* [WHAT THIS TASK INVOLVES]:
Every line below that mentions the word "VirtualValidatorCount" should be copied out.

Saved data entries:
____________

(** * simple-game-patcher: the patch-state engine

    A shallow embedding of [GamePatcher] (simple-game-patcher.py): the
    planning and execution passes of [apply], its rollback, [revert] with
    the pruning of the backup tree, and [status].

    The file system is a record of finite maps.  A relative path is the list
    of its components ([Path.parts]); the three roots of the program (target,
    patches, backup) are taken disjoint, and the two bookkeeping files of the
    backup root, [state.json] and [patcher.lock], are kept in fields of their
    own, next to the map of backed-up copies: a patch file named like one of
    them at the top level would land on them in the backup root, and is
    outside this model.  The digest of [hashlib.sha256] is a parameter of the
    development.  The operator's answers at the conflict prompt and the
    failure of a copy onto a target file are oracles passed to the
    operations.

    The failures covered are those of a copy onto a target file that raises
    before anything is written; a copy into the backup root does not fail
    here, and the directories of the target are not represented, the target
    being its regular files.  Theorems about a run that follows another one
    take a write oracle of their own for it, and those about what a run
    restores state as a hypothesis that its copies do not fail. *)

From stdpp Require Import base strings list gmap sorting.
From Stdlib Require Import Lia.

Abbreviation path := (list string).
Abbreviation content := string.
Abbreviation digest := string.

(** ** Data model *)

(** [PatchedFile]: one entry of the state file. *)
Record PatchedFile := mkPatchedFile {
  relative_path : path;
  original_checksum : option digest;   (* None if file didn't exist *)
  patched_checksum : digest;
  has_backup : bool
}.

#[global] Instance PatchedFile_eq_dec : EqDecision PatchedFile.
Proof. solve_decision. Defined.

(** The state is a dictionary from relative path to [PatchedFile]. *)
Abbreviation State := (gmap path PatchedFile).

____________

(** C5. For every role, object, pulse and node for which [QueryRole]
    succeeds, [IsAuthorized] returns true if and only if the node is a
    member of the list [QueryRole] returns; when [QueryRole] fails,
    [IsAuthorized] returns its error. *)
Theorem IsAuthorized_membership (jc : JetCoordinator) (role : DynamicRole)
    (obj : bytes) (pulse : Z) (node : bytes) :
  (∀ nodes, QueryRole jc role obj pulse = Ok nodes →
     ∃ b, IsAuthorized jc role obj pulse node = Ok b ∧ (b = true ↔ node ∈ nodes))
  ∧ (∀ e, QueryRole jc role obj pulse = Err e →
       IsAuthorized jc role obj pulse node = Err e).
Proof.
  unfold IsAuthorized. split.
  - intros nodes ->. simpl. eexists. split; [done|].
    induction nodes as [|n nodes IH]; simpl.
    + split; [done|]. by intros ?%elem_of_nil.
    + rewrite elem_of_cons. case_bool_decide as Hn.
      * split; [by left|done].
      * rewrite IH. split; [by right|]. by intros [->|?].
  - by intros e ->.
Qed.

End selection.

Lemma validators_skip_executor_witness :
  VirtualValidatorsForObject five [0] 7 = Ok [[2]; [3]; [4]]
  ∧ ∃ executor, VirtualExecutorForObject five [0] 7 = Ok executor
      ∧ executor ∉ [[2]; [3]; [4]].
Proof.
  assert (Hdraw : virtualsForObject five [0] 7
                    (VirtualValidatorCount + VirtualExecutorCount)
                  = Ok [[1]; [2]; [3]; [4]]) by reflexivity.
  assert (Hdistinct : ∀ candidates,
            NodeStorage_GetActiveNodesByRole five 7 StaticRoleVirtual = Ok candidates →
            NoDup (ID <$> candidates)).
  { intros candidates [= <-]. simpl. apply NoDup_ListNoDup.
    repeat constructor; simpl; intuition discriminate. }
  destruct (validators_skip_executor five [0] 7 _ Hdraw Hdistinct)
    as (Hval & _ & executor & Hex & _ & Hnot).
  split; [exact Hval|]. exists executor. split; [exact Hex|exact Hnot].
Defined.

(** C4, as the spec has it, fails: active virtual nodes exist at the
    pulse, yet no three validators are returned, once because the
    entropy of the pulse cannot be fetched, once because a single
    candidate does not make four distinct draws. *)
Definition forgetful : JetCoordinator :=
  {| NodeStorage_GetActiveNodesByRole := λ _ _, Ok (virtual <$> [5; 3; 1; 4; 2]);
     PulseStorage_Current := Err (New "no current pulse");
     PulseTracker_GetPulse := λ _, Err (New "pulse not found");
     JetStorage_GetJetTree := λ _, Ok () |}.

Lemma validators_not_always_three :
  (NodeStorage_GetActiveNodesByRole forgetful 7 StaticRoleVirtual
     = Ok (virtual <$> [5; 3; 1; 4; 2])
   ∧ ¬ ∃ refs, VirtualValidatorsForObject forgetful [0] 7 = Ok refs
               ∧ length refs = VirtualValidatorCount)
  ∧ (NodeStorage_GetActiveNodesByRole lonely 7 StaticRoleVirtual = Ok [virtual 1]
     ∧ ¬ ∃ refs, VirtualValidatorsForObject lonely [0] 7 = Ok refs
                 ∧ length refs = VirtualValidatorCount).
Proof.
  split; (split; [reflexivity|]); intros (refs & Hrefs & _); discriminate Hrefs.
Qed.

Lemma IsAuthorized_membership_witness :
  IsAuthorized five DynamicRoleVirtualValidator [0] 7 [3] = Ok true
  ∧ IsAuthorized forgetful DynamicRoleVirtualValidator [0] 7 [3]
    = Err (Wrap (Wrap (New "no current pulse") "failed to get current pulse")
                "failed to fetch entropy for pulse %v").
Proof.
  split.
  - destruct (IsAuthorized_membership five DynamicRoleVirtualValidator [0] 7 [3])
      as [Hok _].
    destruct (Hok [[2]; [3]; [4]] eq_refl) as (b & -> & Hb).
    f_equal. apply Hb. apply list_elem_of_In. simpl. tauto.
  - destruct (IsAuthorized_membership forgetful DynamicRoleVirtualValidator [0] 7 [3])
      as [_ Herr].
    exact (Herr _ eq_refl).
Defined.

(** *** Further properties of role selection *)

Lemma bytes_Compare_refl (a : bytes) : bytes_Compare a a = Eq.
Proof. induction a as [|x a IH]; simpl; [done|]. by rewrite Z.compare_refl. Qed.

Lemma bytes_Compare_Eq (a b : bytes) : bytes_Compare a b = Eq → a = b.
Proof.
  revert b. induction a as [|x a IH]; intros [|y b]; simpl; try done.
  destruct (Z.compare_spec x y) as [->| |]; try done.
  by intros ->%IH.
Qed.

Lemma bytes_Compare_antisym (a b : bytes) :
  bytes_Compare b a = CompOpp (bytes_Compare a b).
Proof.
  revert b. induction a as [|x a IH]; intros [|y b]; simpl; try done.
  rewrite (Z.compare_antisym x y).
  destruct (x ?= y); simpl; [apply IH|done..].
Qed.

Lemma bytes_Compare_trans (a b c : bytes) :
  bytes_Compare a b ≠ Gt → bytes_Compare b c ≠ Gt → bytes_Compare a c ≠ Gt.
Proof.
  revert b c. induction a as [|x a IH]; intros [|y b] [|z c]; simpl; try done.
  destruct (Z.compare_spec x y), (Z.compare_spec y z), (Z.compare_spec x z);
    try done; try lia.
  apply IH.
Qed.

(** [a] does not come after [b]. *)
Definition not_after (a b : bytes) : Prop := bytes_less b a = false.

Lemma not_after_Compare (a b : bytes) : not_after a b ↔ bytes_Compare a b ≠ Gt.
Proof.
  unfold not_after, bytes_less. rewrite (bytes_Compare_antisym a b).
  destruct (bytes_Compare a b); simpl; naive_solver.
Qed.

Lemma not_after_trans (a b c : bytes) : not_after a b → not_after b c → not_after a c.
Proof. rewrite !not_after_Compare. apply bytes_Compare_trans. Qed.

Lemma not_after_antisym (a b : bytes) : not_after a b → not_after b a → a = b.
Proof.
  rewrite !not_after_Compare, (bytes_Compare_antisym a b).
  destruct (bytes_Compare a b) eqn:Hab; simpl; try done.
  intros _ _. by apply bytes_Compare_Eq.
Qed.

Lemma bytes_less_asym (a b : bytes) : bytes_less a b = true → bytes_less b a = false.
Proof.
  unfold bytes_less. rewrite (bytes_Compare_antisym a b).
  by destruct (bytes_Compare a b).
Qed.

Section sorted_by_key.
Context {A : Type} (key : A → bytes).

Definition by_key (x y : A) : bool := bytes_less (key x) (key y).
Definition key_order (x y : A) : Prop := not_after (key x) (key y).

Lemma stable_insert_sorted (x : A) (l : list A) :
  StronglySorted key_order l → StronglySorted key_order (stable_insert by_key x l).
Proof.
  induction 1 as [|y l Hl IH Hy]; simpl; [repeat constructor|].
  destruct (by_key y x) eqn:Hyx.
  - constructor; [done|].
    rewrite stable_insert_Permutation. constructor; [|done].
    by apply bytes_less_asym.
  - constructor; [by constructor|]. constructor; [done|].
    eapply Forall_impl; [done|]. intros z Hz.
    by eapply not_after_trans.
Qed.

____________

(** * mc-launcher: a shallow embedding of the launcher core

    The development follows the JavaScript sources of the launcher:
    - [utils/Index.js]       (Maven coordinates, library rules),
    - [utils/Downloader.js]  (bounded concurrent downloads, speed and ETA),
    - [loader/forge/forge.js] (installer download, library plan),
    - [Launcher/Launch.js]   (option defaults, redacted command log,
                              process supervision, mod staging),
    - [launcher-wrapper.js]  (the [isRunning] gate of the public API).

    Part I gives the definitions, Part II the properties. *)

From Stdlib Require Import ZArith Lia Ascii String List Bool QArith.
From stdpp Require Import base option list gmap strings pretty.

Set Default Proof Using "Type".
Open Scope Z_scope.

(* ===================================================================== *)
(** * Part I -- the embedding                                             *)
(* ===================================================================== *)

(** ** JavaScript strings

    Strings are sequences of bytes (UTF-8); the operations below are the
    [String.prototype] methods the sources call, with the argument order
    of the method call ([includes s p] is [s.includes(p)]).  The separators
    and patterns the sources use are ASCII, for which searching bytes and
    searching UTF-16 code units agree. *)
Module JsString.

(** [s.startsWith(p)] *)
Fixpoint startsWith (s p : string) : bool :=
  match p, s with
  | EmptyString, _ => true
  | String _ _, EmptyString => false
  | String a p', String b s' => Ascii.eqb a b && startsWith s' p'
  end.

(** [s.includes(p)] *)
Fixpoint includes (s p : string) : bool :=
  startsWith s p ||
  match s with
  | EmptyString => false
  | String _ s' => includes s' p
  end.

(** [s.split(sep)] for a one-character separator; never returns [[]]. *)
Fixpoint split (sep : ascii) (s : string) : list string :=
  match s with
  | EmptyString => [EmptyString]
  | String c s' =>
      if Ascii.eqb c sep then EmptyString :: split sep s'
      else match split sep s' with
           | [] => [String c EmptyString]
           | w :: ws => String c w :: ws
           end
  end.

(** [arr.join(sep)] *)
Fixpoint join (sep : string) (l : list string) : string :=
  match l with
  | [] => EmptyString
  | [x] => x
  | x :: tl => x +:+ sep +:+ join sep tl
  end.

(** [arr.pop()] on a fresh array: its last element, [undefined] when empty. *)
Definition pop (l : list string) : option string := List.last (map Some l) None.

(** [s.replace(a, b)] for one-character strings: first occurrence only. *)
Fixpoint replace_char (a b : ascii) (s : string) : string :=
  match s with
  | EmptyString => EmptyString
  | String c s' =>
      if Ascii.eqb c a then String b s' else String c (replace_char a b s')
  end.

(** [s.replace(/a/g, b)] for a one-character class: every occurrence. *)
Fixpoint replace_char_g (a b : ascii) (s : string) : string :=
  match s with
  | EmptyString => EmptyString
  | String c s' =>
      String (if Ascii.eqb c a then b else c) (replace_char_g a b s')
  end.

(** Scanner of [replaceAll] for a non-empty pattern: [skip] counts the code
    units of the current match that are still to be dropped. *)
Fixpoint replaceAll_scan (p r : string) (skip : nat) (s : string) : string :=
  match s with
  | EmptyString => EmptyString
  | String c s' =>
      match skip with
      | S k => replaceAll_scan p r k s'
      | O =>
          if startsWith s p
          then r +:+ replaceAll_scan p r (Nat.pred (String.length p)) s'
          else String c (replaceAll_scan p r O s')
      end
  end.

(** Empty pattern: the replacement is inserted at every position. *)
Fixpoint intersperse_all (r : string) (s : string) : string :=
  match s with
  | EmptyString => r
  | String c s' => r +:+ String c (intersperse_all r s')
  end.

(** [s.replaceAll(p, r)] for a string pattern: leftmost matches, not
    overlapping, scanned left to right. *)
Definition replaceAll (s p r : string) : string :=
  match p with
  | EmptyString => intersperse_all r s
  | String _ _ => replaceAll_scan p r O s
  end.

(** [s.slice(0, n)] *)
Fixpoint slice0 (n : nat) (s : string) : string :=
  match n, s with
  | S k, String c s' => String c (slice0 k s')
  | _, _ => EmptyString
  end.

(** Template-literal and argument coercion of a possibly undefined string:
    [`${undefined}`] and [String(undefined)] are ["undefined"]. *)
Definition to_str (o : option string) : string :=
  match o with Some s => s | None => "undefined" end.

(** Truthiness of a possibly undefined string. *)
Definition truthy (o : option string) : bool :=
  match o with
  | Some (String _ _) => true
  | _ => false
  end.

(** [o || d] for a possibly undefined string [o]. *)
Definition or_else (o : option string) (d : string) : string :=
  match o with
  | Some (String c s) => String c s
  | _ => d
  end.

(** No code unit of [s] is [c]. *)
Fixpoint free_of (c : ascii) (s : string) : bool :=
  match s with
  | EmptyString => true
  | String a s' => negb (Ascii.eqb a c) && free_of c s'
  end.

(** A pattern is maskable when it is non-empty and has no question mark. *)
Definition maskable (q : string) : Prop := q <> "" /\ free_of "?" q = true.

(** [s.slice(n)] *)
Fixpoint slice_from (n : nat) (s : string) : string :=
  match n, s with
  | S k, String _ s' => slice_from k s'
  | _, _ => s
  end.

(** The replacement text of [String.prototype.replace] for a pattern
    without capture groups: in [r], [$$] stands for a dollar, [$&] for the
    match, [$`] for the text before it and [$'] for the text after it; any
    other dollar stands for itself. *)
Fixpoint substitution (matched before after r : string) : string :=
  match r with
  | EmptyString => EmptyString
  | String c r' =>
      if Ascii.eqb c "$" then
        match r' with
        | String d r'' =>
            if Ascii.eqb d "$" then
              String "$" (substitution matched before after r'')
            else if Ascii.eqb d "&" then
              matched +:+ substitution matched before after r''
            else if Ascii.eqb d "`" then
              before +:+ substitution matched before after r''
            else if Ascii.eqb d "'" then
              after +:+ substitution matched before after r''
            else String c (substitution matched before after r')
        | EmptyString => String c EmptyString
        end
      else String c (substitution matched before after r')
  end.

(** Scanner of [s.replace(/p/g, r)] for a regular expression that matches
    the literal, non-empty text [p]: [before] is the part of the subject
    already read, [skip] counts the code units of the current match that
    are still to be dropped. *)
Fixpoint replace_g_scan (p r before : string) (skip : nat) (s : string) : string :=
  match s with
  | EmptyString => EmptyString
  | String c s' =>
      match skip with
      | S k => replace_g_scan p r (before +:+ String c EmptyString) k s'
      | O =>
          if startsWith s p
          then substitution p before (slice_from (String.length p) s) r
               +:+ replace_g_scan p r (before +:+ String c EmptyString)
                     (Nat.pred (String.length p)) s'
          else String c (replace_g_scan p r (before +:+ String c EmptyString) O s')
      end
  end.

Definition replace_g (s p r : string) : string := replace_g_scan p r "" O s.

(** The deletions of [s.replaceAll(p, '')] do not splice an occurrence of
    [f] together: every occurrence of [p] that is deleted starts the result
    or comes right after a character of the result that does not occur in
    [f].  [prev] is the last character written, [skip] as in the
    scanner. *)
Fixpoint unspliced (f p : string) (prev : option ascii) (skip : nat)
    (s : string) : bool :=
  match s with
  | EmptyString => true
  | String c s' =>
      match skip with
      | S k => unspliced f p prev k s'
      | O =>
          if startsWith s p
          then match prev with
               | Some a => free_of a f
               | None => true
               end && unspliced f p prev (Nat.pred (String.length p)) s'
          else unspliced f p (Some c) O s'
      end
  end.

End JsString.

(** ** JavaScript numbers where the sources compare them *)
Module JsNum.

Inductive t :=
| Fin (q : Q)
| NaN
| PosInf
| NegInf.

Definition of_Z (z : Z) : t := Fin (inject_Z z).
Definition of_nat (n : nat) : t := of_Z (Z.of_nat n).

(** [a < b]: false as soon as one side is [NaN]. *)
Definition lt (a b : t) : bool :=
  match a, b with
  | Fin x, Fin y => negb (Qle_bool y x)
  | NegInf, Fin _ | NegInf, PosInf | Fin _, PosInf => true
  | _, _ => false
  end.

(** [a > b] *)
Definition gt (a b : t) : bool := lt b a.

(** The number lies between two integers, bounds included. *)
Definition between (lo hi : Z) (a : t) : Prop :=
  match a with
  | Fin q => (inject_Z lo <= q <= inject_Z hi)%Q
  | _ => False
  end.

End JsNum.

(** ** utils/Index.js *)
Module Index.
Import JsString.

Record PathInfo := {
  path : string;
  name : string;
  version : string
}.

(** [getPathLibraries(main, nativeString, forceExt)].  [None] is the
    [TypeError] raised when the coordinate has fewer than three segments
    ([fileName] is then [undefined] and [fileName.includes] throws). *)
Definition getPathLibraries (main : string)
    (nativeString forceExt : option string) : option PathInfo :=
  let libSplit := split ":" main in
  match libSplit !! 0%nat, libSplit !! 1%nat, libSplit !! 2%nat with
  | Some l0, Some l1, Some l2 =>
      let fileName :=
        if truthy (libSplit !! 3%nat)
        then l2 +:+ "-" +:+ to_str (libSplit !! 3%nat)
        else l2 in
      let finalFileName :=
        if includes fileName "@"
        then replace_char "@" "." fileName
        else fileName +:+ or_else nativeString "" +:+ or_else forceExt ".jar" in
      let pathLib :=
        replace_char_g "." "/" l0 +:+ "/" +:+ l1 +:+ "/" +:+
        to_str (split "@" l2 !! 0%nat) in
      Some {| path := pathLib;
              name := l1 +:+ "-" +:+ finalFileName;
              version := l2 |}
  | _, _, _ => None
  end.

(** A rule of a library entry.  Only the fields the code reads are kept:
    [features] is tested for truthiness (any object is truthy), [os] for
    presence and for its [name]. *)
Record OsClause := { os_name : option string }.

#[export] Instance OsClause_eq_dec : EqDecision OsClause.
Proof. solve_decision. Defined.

____________

* [EXPECTED ANSWER]:
                    (VirtualValidatorCount + VirtualExecutorCount)
               ∧ length refs = VirtualValidatorCount)
                 ∧ length refs = VirtualValidatorCount).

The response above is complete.